Collected data entries:
(** The rest of a start whose database and Redis client are connected. *)
Lemma ping_and_listen app order a s :
  rn_connected s = true -> waits (rn_redis s) = false ->
  (exists v, requireEnv env "JWT_ACCESS_SECRET" = Ok v) -> (exists v, requireEnv env "JWT_REFRESH_SECRET" = Ok v) ->
  let port := PORT (bt_config app) in
  let (o, s') := (do* redis_checkHealth (aw_ping a) in
                  do* app_listen order a port in
                  see (log None ("HTTP server listening on port " +:+ number_text port))) s in
  rn_connected s' = true /\
  (aw_ping a = Ok "PONG" /\ rn_calls s' = rn_calls s ++ [RedisPing; Listen port] /\ (o = Ok tt <-> aw_listen a = Ok tt) \/
   aw_ping a <> Ok "PONG" /\ rn_calls s' = rn_calls s ++ [RedisPing] /\ o <> Ok tt).
Proof.
  intros Hdb Hredis Ha Hr port.
  unfold redis_checkHealth, ask, settle, bind, checkHealth, pure_of, throw_if. cbn.
  destruct (aw_ping a) as [response | e]; cbn; [| by auto].
  unfold bind, throw. case_bool_decide as Hp; cbn; [subst response | split; [done |]; right; naive_solver].
  unfold app_listen, bind. rewrite hooks_quiet by done. unfold ask, see, log. cbn.
  destruct (aw_listen a) as [[] | e]; cbn; rewrite <- app_assoc; (split; [done |]); left; by repeat split.
Qed.

Ltac asks app order a Hw Ha Hr :=
  match goal with
  | |- context [(do* redis_checkHealth _ in _) ?st] =>
      pose proof (ping_and_listen app order a st eq_refl Hw Ha Hr) as Hrest; cbv zeta in Hrest; clear Ha Hr;
      destruct ((do* redis_checkHealth (aw_ping a) in _) st) as [o s'];
      destruct Hrest as [? [(Hp & -> & Ho) | (Hp & -> & Ho)]]; cbn;
      (split; [repeat (apply prefix_cons || apply prefix_nil || reflexivity) |]);
      (split; [| split; [| done]]); rewrite !elem_of_cons, elem_of_nil
  end;
  [naive_solver | naive_solver | split; [intuition discriminate | naive_solver] | split; [naive_solver | intuition discriminate]].

Lemma booted app order status a :
  create_app (cold status) = (Ok app, cold status) ->
  (forall st, aw_redis a = Ok st -> waits st = false) ->
  (exists v, requireEnv env "JWT_ACCESS_SECRET" = Ok v) -> (exists v, requireEnv env "JWT_REFRESH_SECRET" = Ok v) ->
  let port := PORT (bt_config app) in
  let (o, s) := bootstrap order a (cold status) in
  rn_calls s `prefix_of` plan status port /\
  (Listen port ∈ rn_calls s <-> aw_db a = Ok tt /\ redis_answers status a /\ aw_ping a = Ok "PONG") /\
  (o = Ok tt <-> Listen port ∈ rn_calls s /\ aw_listen a = Ok tt) /\
  rn_connected s = match aw_db a with Ok _ => true | Err _ => false end.
Proof.
  intros Happ Hconn Ha Hr port. unfold bootstrap. unfold bind at 1. rewrite Happ. cbv zeta.
  unfold bind at 1, see at 1. rewrite record_text. unfold plan, redis_answers.
  unfold bind at 1, prisma_connect at 1, ask at 1, bind at 1 2, reads, set_connected, modify. cbn [cold rn_connected].
  destruct (waits status) eqn:Hw; (destruct (aw_db a) as [[] | e] eqn:Hdb; cbn; [| by stops_short]).
  - destruct status; try done. unfold bind at 1, redis_connect, on_client, Redis.connect. cbn.
    destruct (aw_redis a) as [st | e] eqn:Hr1; cbn; [| by stops_short]. asks app order a (Hconn st eq_refl) Ha Hr.
  - unfold bind at 1, redis_connect, on_client.
    replace (Redis.connect (aw_redis a) _) with (@Ok error unit tt, status) by (by destruct status). cbn. rewrite Hw.
    asks app order a Hw Ha Hr.
Qed.

Lemma create_app_secrets app s :
  create_app s = (Ok app, s) ->
  (exists v, requireEnv env "JWT_ACCESS_SECRET" = Ok v) /\ (exists v, requireEnv env "JWT_REFRESH_SECRET" = Ok v) /\
  (validateConfig URL env).1 = Ok (bt_config app).
Proof.
  intros Happ. destruct (validateConfig URL env).1 as [c | e] eqn:Hc.
  - destruct (create_app_ok c s Hc) as (app' & Happ' & <- & _ & _ & Hr). rewrite Happ in Happ'. injection Happ' as <-.
    split; [| by split]. revert Happ. unfold create_app, settle, bind, ret.
    destruct (requireEnv env "JWT_ACCESS_SECRET") as [v | e]; [by eauto |]. by repeat case_match.
  - by rewrite (create_app_refused e s Hc) in Happ.
Qed.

**What you should do:** Of the entries listed above, reproduce only the lines starting at the line containing "do* app_listen order" and ending at the line containing "destruct Hrest as". Include both, exactly as they stand.

**Task solution:**
                  do* app_listen order a port in
                  see (log None ("HTTP server listening on port " +:+ number_text port))) s in
  rn_connected s' = true /\
  (aw_ping a = Ok "PONG" /\ rn_calls s' = rn_calls s ++ [RedisPing; Listen port] /\ (o = Ok tt <-> aw_listen a = Ok tt) \/
   aw_ping a <> Ok "PONG" /\ rn_calls s' = rn_calls s ++ [RedisPing] /\ o <> Ok tt).
Proof.
  intros Hdb Hredis Ha Hr port.
  unfold redis_checkHealth, ask, settle, bind, checkHealth, pure_of, throw_if. cbn.
  destruct (aw_ping a) as [response | e]; cbn; [| by auto].
  unfold bind, throw. case_bool_decide as Hp; cbn; [subst response | split; [done |]; right; naive_solver].
  unfold app_listen, bind. rewrite hooks_quiet by done. unfold ask, see, log. cbn.
  destruct (aw_listen a) as [[] | e]; cbn; rewrite <- app_assoc; (split; [done |]); left; by repeat split.
Qed.

Ltac asks app order a Hw Ha Hr :=
  match goal with
  | |- context [(do* redis_checkHealth _ in _) ?st] =>
      pose proof (ping_and_listen app order a st eq_refl Hw Ha Hr) as Hrest; cbv zeta in Hrest; clear Ha Hr;
      destruct ((do* redis_checkHealth (aw_ping a) in _) st) as [o s'];
      destruct Hrest as [? [(Hp & -> & Ho) | (Hp & -> & Ho)]]; cbn;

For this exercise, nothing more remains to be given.